On a hunch, I requested a PDF version of the book from the publisher, plugged “blender” into the search box and watched the hits ring up in the thumbnails column like I had just won at slots. At that point, I called in a Vitamix 5200, the $450 model of preference for blender aficionados around the world.

Spin Cycle

In much of cooking, a blender feels like a specialty player. For the most part, if you already have a food processor and an immersion blender (also called a “stick blender”), you’ll be fine without one. In the Oaxaca book though, it’s the star of the show.

I went up the street to Abarrotes El Oaxaqueno for supplies, stocked up on chiles and avocado leaves, and got to work, starting with a pasta de frijol negro, a black bean paste with chile, garlic, onion, and avocado leaves.
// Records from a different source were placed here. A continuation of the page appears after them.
(* ===== verification/AccuracyRefs.v ===== *)
(** * Reference values of the accuracy tests (src/libc/math/accuracy-refs.h)

    The tables of the functions whose results are algebraic or exact: sqrt,
    cbrt, hypot, fmod and remainder with their float variants, as the header
    writes them, and the distances allowed. The tables of the transcendental
    functions stay parameters of the tests. *)

From Stdlib Require Import SpecFloat.
From S2P Require Import Prelude.

Record math_ref1 := mkRef1 { ref1_x : spec_float; ref1_r : spec_float }.
Record math_ref2 := mkRef2 { ref2_x : spec_float; ref2_y : spec_float; ref2_r : spec_float }.

(** A hexadecimal constant of type double: m times 2^e. *)
Definition lit (m e : Z) : spec_float := binary_normalize 53 1024 m e false.

Definition ref_sqrt : list math_ref1 := [
  mkRef1 (lit 0x1 1) (lit 0x16a09e667f3bcd (-52));
  mkRef1 (lit 0x1 (-1074)) (lit 0x1 (-537));
  mkRef1 (lit 0x137951852f443e 457) (lit 0x18f698cdf9d0ea 202);
  mkRef1 (lit 0x1a412c16ccf2d3 257) (lit 0x1cfc3b63fb6e39 102);
  mkRef1 (lit 0x13c48505471e1e (-893)) (lit 0x19269db58e815b (-473));
  mkRef1 (lit 0x1143fa81b43859 (-237)) (lit 0x178158d1268f2a (-145));
  mkRef1 (lit 0x19ae5949225a2a 449) (lit 0x1caabcbf9e56c 202);
  mkRef1 (lit 0x18734410881443 (-603)) (lit 0x1bf8b83bb792c8 (-328));
  mkRef1 (lit 0x1906c14cfa1358 (-535)) (lit 0x1c4c97fb90bed1 (-294));
  mkRef1 (lit 0x188c6e7c86e8ea (-260)) (lit 0x13d18fe1e9b483 (-156));
  mkRef1 (lit 0x178ae633ffc2cf (-969)) (lit 0x1b728bf4674759 (-511));
  mkRef1 (lit 0x1b3e2f0d241ae3 885) (lit 0x1d869af30a20e1 416);
  mkRef1 (lit 0x19f6113e19ba39 357) (lit 0x1cd2a845c0c651 152);
  mkRef1 (lit 0x13d7151be1b237 (-445)) (lit 0x19326a09b0aa32 (-249))
].
Definition REF_sqrt_ULPS : Z := 0.

Definition ref_sqrtf : list math_ref1 := [
  mkRef1 (lit 0x1 1) (lit 0x16a09e6 (-24));
  mkRef1 (lit 0 0) (lit 0 0);
  mkRef1 (lit 0 0) (lit 0 0);
  mkRef1 (lit 0 0) (lit 0 0);
  mkRef1 (lit 0x1507e7e 76) (lit 0x125801c 26);
  mkRef1 (lit 0 0) (lit 0 0);
  mkRef1 (lit 0 0) (lit 0 0);
  mkRef1 (lit 0 0) (lit 0 0);
  mkRef1 (lit 0 0) (lit 0 0);
  mkRef1 (lit 0 0) (lit 0 0)
].
Definition REF_sqrtF_ULPS : Z := 0.

Definition ref_cbrt : list math_ref1 := [
  mkRef1 (lit 0x1fffada2f9e (-1070)) (lit 0x1fffe48b9111e4 (-396));
  mkRef1 (lit 0x1b 0) (lit 0x18 (-3));
  mkRef1 (lit (-0x1) 1) (lit (-0x1428a2f98d728b) (-52));
  mkRef1 (lit (-0x11ad8911826ad4) (-628)) (lit (-0x108a723b88ec6c) (-244));
  mkRef1 (lit 0x148702301c813d 801) (lit 0x15e7910bf22aec 232);
  mkRef1 (lit 0x12eefdb0c06af3 272) (lit 0x10ec6be7740d17 56);
  mkRef1 (lit (-0x10357289af2454) (-348)) (lit (-0x143efc7761f43b) (-151));
  mkRef1 (lit (-0x112a9a64db765d) (-1017)) (lit (-0x14a31cc5abf287) (-374));
  mkRef1 (lit 0x1dbc377a760354 369) (lit 0x18c8d5ce8ff813 88);
  mkRef1 (lit (-0x1bfc8474829df7) (-1011)) (lit (-0x1849ed4884be93) (-372));
  mkRef1 (lit (-0x1af27eb38843) (-596)) (lit (-0x13095166348dfb) (-236));
  mkRef1 (lit 0x1c4d26284592a9 208) (lit 0x1eb76062ae0b37 34);
  mkRef1 (lit (-0x1c8c5a2fa2679d) (-887)) (lit (-0x1ece2d00977358) (-331));
  mkRef1 (lit 0x108bd9bf188e1e (-862)) (lit 0x102e189d26d2c2 (-322));
  mkRef1 (lit (-0x13ce554ae7e435) (-431)) (lit (-0x1b4557106e6674) (-179))
].
Definition REF_cbrt_ULPS : Z := 1.

Definition ref_cbrtf : list math_ref1 := [
  mkRef1 (lit 0x1b 0) (lit 0x18 (-3));
  mkRef1 (lit (-0x1) 1) (lit (-0x1428a3) (-20));
  mkRef1 (lit 0x11cd0b 63) (lit 0x1a5153e 3);
  mkRef1 (lit 0x1ccdfc6 32) (lit 0x1ee5b68 (-6))
].
Definition REF_cbrtF_ULPS : Z := 1.

Definition ref_hypot : list math_ref2 := [
  mkRef2 (lit 0x18 (-3)) (lit 0x1 2) (lit 0x14 (-2));
  mkRef2 (lit 0x17e43c8800759c 944) (lit 0x17e43c8800759c 944) (lit 0x10e4d50f99b211 945);
  mkRef2 (lit 0x164becdb8dc51b (-21)) (lit 0x16dd914496ba26 (-22)) (lit 0x190e8d3b6b2e1b (-21));
  mkRef2 (lit (-0x18c180c6ead27a) (-23)) (lit (-0x1502c9d622b14) (-67)) (lit 0x18c180c6ead27a (-23));
  mkRef2 (lit (-0x19932bffc8b0d5) (-47)) (lit 0x1ac5e171b6202c (-59)) (lit 0x19932c0dcc2b6 (-43));
  mkRef2 (lit 0x1926985faa34cd (-81)) (lit (-0x1e71bb6f89a366) (-29)) (lit 0x1e71bb6f89a366 (-29));
  mkRef2 (lit 0x1b6560a6d3a73c (-29)) (lit (-0x18e0d03ee735ce) (-24)) (lit 0x18e4955b658eb7 (-24));
  mkRef2 (lit (-0x1084eee1d7d435) (-73)) (lit 0x1cc46c1606f55e (-46)) (lit 0x1cc46c1606f55e (-46));
  mkRef2 (lit 0x11a74fca939d62 (-38)) (lit (-0x1d0f6103c6c49) (-39)) (lit 0x11ad498dd15e75 (-38));
  mkRef2 (lit 0x1e89f31500479d (-69)) (lit 0x15cc4dffc7547e (-23)) (lit 0x15cc4dffc7547e (-23));
  mkRef2 (lit (-0x10cd528f115e9e) (-29)) (lit 0x1740a53859e48f (-80)) (lit 0x10cd528f115e9e (-29));
  mkRef2 (lit 0x10c8e9c306d7f4 (-73)) (lit 0x12a9b912f4b8ef (-71)) (lit 0x1320ffd780d059 (-71));
  mkRef2 (lit (-0x1ae76b419e2231) (-63)) (lit (-0x1af3b4100a0eda) (-23)) (lit 0x1af3b4100a0eda (-23));
  mkRef2 (lit 0x1140b873798df4 (-58)) (lit 0x1a46d5453907da (-37)) (lit 0x1a46d545390944 (-37));
  mkRef2 (lit (-0x137fffe9fa2816) (-772)) (lit 0x13eb901b6a79b (-452)) (lit 0x13eb901b6a79b (-452));
  mkRef2 (lit (-0x10b05660523648) (-808)) (lit (-0x176905d5b449d6) 246) (lit 0x176905d5b449d6 246);
  mkRef2 (lit 0x184ab54dfb60c5 (-380)) (lit (-0x12b6ed87012494) 239) (lit 0x12b6ed87012494 239);
  mkRef2 (lit (-0x162c65ecc50e2e) (-690)) (lit 0x129bf623f080de 927) (lit 0x129bf623f080de 927);
  mkRef2 (lit (-0x13488ca5336da1) (-148)) (lit 0x130a9227e32a5c 915) (lit 0x130a9227e32a5c 915);
  mkRef2 (lit 0x1b9505b18fabac (-830)) (lit (-0x1489abd726363c) 585) (lit 0x1489abd726363c 585);
  mkRef2 (lit (-0x1dcb8ffa0edb83) (-660)) (lit (-0x10e39d84c29024) (-537)) (lit 0x10e39d84c29024 (-537));
  mkRef2 (lit (-0x16f76d74cd4a42) (-810)) (lit 0x14736437f6efaf (-365)) (lit 0x14736437f6efaf (-365));
  mkRef2 (lit 0x19cb18be348e55 (-352)) (lit 0x1d2e62dec7510a 443) (lit 0x1d2e62dec7510a 443);
  mkRef2 (lit (-0x1160db72e39964) 757) (lit 0x1bb342d3efd92 (-518)) (lit 0x1160db72e39964 757);
  mkRef2 (lit 0x1d15f8a28df8e9 (-21)) (lit (-0x1c00c476707df9) 552) (lit 0x1c00c476707df9 552);
  mkRef2 (lit 0x1627028e0bf669 (-936)) (lit (-0x15cdc8e992a29a) (-108)) (lit 0x15cdc8e992a29a (-108))
].
Definition REF_hypot_ULPS : Z := 1.

Definition ref_hypotf : list math_ref2 := [
  mkRef2 (lit 0x18 (-3)) (lit 0x1 2) (lit 0x14 (-2));
  mkRef2 (lit 0x17edaf2 (-34)) (lit 0x111dfa8 (-28)) (lit 0x111f062 (-28));
  mkRef2 (lit 0x14809c6 (-3)) (lit 0x197a7bc (-41)) (lit 0x14809c6 (-3));
  mkRef2 (lit 0x1fc1b16 (-52)) (lit 0x1fd9fb8 (-2)) (lit 0x1fd9fb8 (-2));
  mkRef2 (lit (-0x14e91da) (-23)) (lit (-0x188c772) (-32)) (lit 0x14e9214 (-23));
  mkRef2 (lit (-0x11e508c) (-49)) (lit 0x1a57404 (-55)) (lit 0x11e63ee (-49));
  mkRef2 (lit (-0x1ca4a94) (-5)) (lit (-0x106589e) (-43)) (lit 0x1ca4a94 (-5));
  mkRef2 (lit (-0x19844d8) (-10)) (lit (-0x1962fa2) (-21)) (lit 0x19844dc (-10));
  mkRef2 (lit 0x13e3346 (-16)) (lit (-0x14e90d4) (-2)) (lit 0x14e90d4 (-2));
  mkRef2 (lit 0x101e552 (-31)) (lit 0x1fc4f6 (-42)) (lit 0x101e552 (-31));
  mkRef2 (lit (-0x125e322) (-55)) (lit 0x10477fc (-30)) (lit 0x10477fc (-30));
  mkRef2 (lit 0x111dc86 (-35)) (lit (-0x1592cc) (-36)) (lit 0x11212e2 (-35));
  mkRef2 (lit 0x1d7e9ba (-31)) (lit 0x1322d12 (-23)) (lit 0x1322e7e (-23))
].
Definition REF_hypotF_ULPS : Z := 1.

Definition ref_fmod : list math_ref2 := [
  mkRef2 (lit 0x10822655749b3b 941) (lit 0x14126ff9c7fdd8 (-84)) (lit 0x11ca9316203 (-75));
  mkRef2 (lit 0x1 0) (lit 0x1 (-1074)) (lit 0 0);
  mkRef2 (lit 0x17e43c8800759c 944) (lit 0x18 (-3)) (lit 0 0);
  mkRef2 (lit (-0x1443d596846bc1) (-46)) (lit 0x1b19097281966c (-50)) (lit (-0x1a29f17cb5456c) (-50));
  mkRef2 (lit 0x13296333d62c06 (-46)) (lit (-0x133efb24f7d187) (-49)) (lit 0x12923b9beaa57f (-49));
  mkRef2 (lit (-0x1883268c39607b) (-46)) (lit 0x14590dfba1483 (-48)) (lit (-0x100372f6ab428) (-51));
  mkRef2 (lit 0x18f412c240bd9 (-44)) (lit 0x1afcaeda792094 (-51)) (lit 0x156f9c316c10e8 (-52));
  mkRef2 (lit (-0x15a47874a21ad) (-42)) (lit 0x1faa5f1490d7a (-49)) (lit (-0x1eabd4a7a8414) (-50));
  mkRef2 (lit 0x161c3907e555ca (-46)) (lit (-0x16895183d1acd5) (-50)) (lit 0x1f6f938a18784a (-51));
  mkRef2 (lit (-0x18e017f26131b2) (-46)) (lit 0x15b80b3a64fb62 (-50)) (lit (-0x1c42d42be5b8f) (-48));
  mkRef2 (lit 0x169fcd97c9a954 (-46)) (lit 0x13454dca236f4 (-47)) (lit 0x15eae9842c2c8 (-48));
  mkRef2 (lit 0x11f472a14de28 (-45)) (lit 0x1d313619667c6 (-49)) (lit 0x188c433043c8a (-49));
  mkRef2 (lit 0x1f6d801b0c9098 (-47)) (lit (-0x10975de6d22c0b) (-50)) (lit 0x146c02909f80d8 (-53));
  mkRef2 (lit 0x13c51d1d222aac (-46)) (lit (-0x1e29c71aac822a) (-51)) (lit 0x1d60158ecb2a38 (-51));
  mkRef2 (lit 0x15cb32fea24c7c (-46)) (lit (-0x1a3c12c91f0afe) (-51)) (lit 0x1e98eece44e368 (-52));
  mkRef2 (lit 0x1a39936e19225a 750) (lit (-0x132ef4de836164) (-65)) (lit 0x153a7302cad73 (-63));
  mkRef2 (lit 0x1763d61585b4ca 782) (lit (-0x10ce6d4b901411) (-45)) (lit 0x11e56d29b91564 (-47));
  mkRef2 (lit (-0x158491ac9e6432) 135) (lit 0x162bb29cb1d826 (-31)) (lit (-0x18469e0ccce0c) (-28));
  mkRef2 (lit 0x1278013218d607 166) (lit (-0x11fcc64ae1acf3) (-34)) (lit 0x1ee80f07019a2 (-33));
  mkRef2 (lit (-0x143368cbe49fe9) 371) (lit (-0x143c0e74c583f5) (-46)) (lit (-0x1574e77e2e4874) (-47));
  mkRef2 (lit 0x17ed7e82eb2dc1 254) (lit 0x1628d25cdee157 (-81)) (lit 0x134d2553fea69e (-82));
  mkRef2 (lit 0x120e5e2ae9e55a 223) (lit 0x171df0f4166eec (-65)) (lit 0x1797ec5bb565f (-63));
  mkRef2 (lit 0x185f015b8f9673 403) (lit 0x148a0e34c2a867 (-28)) (lit 0x1f8133b9b40b78 (-30));
  mkRef2 (lit (-0x1e1a78a896bef4) 728) (lit (-0x10857daf92348a) (-77)) (lit (-0x1a05a4c4a3ca7) (-76));
  mkRef2 (lit (-0x134674665e92a6) 460) (lit (-0x1ac0fe17f8205) (-63)) (lit (-0x1324ab21c5562) (-63));
  mkRef2 (lit 0x14f0f91e0734d 843) (lit (-0x1f5d49bebc8f63) (-30)) (lit 0x1b99cbe70d3fde (-30));
  mkRef2 (lit (-0x1067f25e2d0d97) 724) (lit 0x126865cb3ff674 (-32)) (lit (-0x1f0fcc971a5d58) (-33))
].
Definition REF_fmod_ULPS : Z := 0.

Definition ref_fmodf : list math_ref2 := [
  mkRef2 (lit (-0x18fdc9) (-18)) (lit 0x1c69a8c (-22)) (lit (-0x18fdc9) (-18));
  mkRef2 (lit (-0x10e6786) (-20)) (lit (-0x176182) (-21)) (lit (-0x1862f) (-20));
  mkRef2 (lit 0x1151df (-14)) (lit (-0x1193b42) (-21)) (lit 0x1f0a164 (-22));
  mkRef2 (lit (-0x18c4358) (-18)) (lit (-0x180a59a) (-22)) (lit (-0x173b7c) (-19));
  mkRef2 (lit 0x1d99734 (-20)) (lit (-0x10494ca) (-22)) (lit 0x1192d28 (-24));
  mkRef2 (lit 0x19f0dec (-20)) (lit (-0x19d5c7c) (-22)) (lit 0x1b17 (-16));
  mkRef2 (lit (-0x1b3844a) (-19)) (lit 0x110295 (-18)) (lit (-0x1b4652) (-19));
  mkRef2 (lit (-0x17efa8a) (-18)) (lit (-0x1904c86) (-24)) (lit (-0x1719a48) (-26));
  mkRef2 (lit 0x1e498bc (-20)) (lit (-0x1426f24) (-24)) (lit 0x1e40c (-21));
  mkRef2 (lit 0x14254ce (-19)) (lit (-0x129e942) (-21)) (lit 0x186b8c (-19));
  mkRef2 (lit 0x1fea98a (-19)) (lit (-0x1992d3c) (-23)) (lit 0x18c3d2c (-23));
  mkRef2 (lit 0x1505c3c (-19)) (lit 0x1df84e4 (-22)) (lit 0x125496c (-22));
  mkRef2 (lit (-0x1aae73a) (-38)) (lit 0x1bab418 7) (lit (-0x1aae73a) (-38));
  mkRef2 (lit (-0x19b2eec) 15) (lit (-0x1a27ea4) (-15)) (lit (-0x15f68b8) (-15));
  mkRef2 (lit 0x1b6fca4 46) (lit 0x1526e62 (-7)) (lit 0x199865 (-6));
  mkRef2 (lit (-0x1ae401a) 87) (lit 0x1f236e6 (-29)) (lit (-0x1a227a) (-28));
  mkRef2 (lit (-0x175188a) 68) (lit (-0x1161cda) 2) (lit (-0x196438) 5)
].
Definition REF_fmodF_ULPS : Z := 0.

Definition ref_remainder : list math_ref2 := [
  mkRef2 (lit 0x17e43c8800759c 944) (lit 0x18 (-3)) (lit 0 0);
  mkRef2 (lit 0x14 (-2)) (lit 0x1 1) (lit 0x1 0);
  mkRef2 (lit 0x1c (-2)) (lit 0x1 1) (lit (-0x1) 0);
  mkRef2 (lit (-0x15db7735ad210d) (-47)) (lit (-0x11bac7ea1a8efb) (-49)) (lit 0x1380abbd046b3 (-49));
  mkRef2 (lit 0x13b2905fcfdb (-38)) (lit (-0x162129168ef9f4) (-50)) (lit 0x15631b04b012a (-48));
  mkRef2 (lit 0x172b338b164bc (-42)) (lit 0x1cedb5ed91cb5c (-50)) (lit (-0x157c117c0a5eb) (-48));
  mkRef2 (lit 0x17dfafad87aa28 (-48)) (lit (-0x13a1dc94134a96) (-49)) (lit 0x10f74c65d17e48 (-50));
  mkRef2 (lit 0x158dfe2468e04a (-46)) (lit (-0x173f1e7a39bf68) (-50)) (lit (-0x1e973716a193c) (-49));
  mkRef2 (lit 0x1101c6f351fc6c (-46)) (lit (-0x182f7e28bac398) (-52)) (lit 0x188fabaab948 (-52));
  mkRef2 (lit 0x13ccf9fbe5e1da (-46)) (lit (-0x1b2e796dc006d6) (-51)) (lit 0x10e4ad40f73c0c (-52));
  mkRef2 (lit 0x17c60d8d9d5bae (-46)) (lit (-0x1ca723d4c356) (-47)) (lit (-0x157d83f649a8) (-49));
  mkRef2 (lit 0x115c569fd9bd82 (-46)) (lit (-0x188a71837841a6) (-50)) (lit 0x1f4a255dc417f8 (-52));
  mkRef2 (lit (-0x1a6290ebc8e9d) (-46)) (lit (-0x1281cdebe148f7) (-49)) (lit 0x154215d7f3503c (-51));
  mkRef2 (lit (-0x10e32c371210a4) (-46)) (lit 0x19a636eac1510c (-51)) (lit (-0x1c305a0666e84) (-51));
  mkRef2 (lit (-0x16435c44a43625) (-46)) (lit (-0x1d84f8c4b8d1e) (-48)) (lit (-0x1fa1b11998bd) (-46));
  mkRef2 (lit (-0x1e58b256cb3991) 658) (lit 0x1299a864c43247 (-57)) (lit (-0x1dcb2c647ac6ec) (-59));
  mkRef2 (lit (-0x1250f639f4490a) 353) (lit (-0x16650468d8e47d) (-47)) (lit (-0x1b78b59ea5b548) (-50));
  mkRef2 (lit 0x1b616d020feccf 202) (lit 0x187dcccfcd489a (-57)) (lit (-0x1f02b9c534312) (-56));
  mkRef2 (lit 0x17188aae322626 918) (lit (-0x1a9ab9340f216c) (-70)) (lit (-0x1c7f8999769cc) (-69));
  mkRef2 (lit (-0x16cfcb6833c641) 163) (lit 0x10dc7648ada55a (-47)) (lit (-0x108467e84bd5d8) (-48));
  mkRef2 (lit 0x18514f682f14e4 216) (lit (-0x1d2f2f32b4d04f) (-58)) (lit 0x1b72f28425421a (-59));
  mkRef2 (lit 0x1cd5c202360c05 659) (lit (-0x122777c79bc13) (-27)) (lit 0x170667c396b (-24));
  mkRef2 (lit 0x12162db44423f6 582) (lit (-0x1a90cbe7d3ff6e) (-72)) (lit 0x1a7c257df47a7c (-73));
  mkRef2 (lit 0x1f9293815c1079 133) (lit 0x1f87d9133583d7 (-31)) (lit (-0x1e49735e2600c2) (-32));
  mkRef2 (lit 0x19bca8a0ac944b 696) (lit (-0x1ccc8bd4e3c49f) (-74)) (lit (-0x19d1f9b8b1897e) (-75));
  mkRef2 (lit (-0x1a10669fa19576) 906) (lit 0x14dab7581e2345 (-25)) (lit 0x103cdc2f159fa (-24));
  mkRef2 (lit (-0x1966afc1bb5b08) (-60)) (lit 0x1461a0cc7fda07 (-60)) (lit (-0x14143bd4ee0404) (-62))
].
Definition REF_remainder_ULPS : Z := 0.

Definition ref_remainderf : list math_ref2 := [
  mkRef2 (lit 0x14 (-2)) (lit 0x1 1) (lit 0x1 0);
  mkRef2 (lit 0x1c (-2)) (lit 0x1 1) (lit (-0x1) 0);
  mkRef2 (lit (-0x14ef95) (-15)) (lit (-0x13f18e4) (-22)) (lit (-0x1fc0d8) (-20));
  mkRef2 (lit 0x1470932 (-18)) (lit (-0x124c21e) (-21)) (lit (-0x12897e) (-21));
  mkRef2 (lit 0x1b2e96e (-20)) (lit 0x16f6906 (-22)) (lit (-0x1859d98) (-24));
  mkRef2 (lit (-0x175b154) (-19)) (lit 0x11d6f0e (-21)) (lit (-0x10e6828) (-23));
  mkRef2 (lit (-0x127b26) (-18)) (lit 0x1d4ffba (-23)) (lit (-0x1e99418) (-25));
  mkRef2 (lit 0x103e976 (-18)) (lit (-0x16a8364) (-22)) (lit 0x155e428 (-23));
  mkRef2 (lit (-0x16d9a18) (-22)) (lit 0x148010e (-23)) (lit (-0x12cc85) (-21));
  mkRef2 (lit (-0x11a613e) (-23)) (lit (-0x1782ab8) (-22)) (lit (-0x11a613e) (-23));
  mkRef2 (lit (-0x131b954) (-19)) (lit (-0x1272e52) (-23)) (lit 0x1f9f8c8 (-25));
  mkRef2 (lit (-0x127bb26) (-18)) (lit (-0x10c1374) (-22)) (lit 0x176af2 (-20));
  mkRef2 (lit (-0x14ffaba) (-18)) (lit (-0x144c5c6) (-25)) (lit (-0x10ec5d) (-22));
  mkRef2 (lit 0x13b1b4a (-21)) (lit (-0x112db2e) (-22)) (lit 0x14200e (-20));
  mkRef2 (lit (-0x111a5f) 40) (lit 0x13da394 (-5)) (lit (-0x13d017) (-2));
  mkRef2 (lit (-0x10877fa) 72) (lit 0x1512894 (-30)) (lit 0x161658 (-28));
  mkRef2 (lit 0x130cdf8 92) (lit 0x119f79a (-40)) (lit 0x14187 (-36))
].
Definition REF_remainderF_ULPS : Z := 0.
It’s a sort of base layer for many of Oaxaca’s signature dishes, and while it wasn’t much of a challenge for a high-end blender, it was something that would go well with the dishes I’d make in the coming days.

I moved on to Oaxacan adobo paste, which, as they put it in the cookbook, you “just slather all over whatever meat you choose” then cook it. I also made chileajo—tiny bits of vegetables in a paste made with guajillo chiles that you can use like a spread on bread or a tostada. Both recipes feature that Oaxacan cornerstone technique of (potentially) toasting, then soaking chiles before blending them.

It got me marveling at the straightforward nature of this blender; you tell it what to do and it does it. Bean paste? Of course. Frozen clump of fruit from the bottom of the freezer? Sure! There’s no whining of a strained motor, no whiff of overheating parts. In fact, it’s surprisingly quiet. You flip a switch and exactly what you want to have happen—as long as that has to do with blending—happens.

Speaking of flipping the switches, god bless the Vitamix’s two-stubby-switches-and-one-dial control panel, which immediately reminded me of the comment a friend made more than 20 years ago when he got into my old Saab 900 and looked at the dashboard.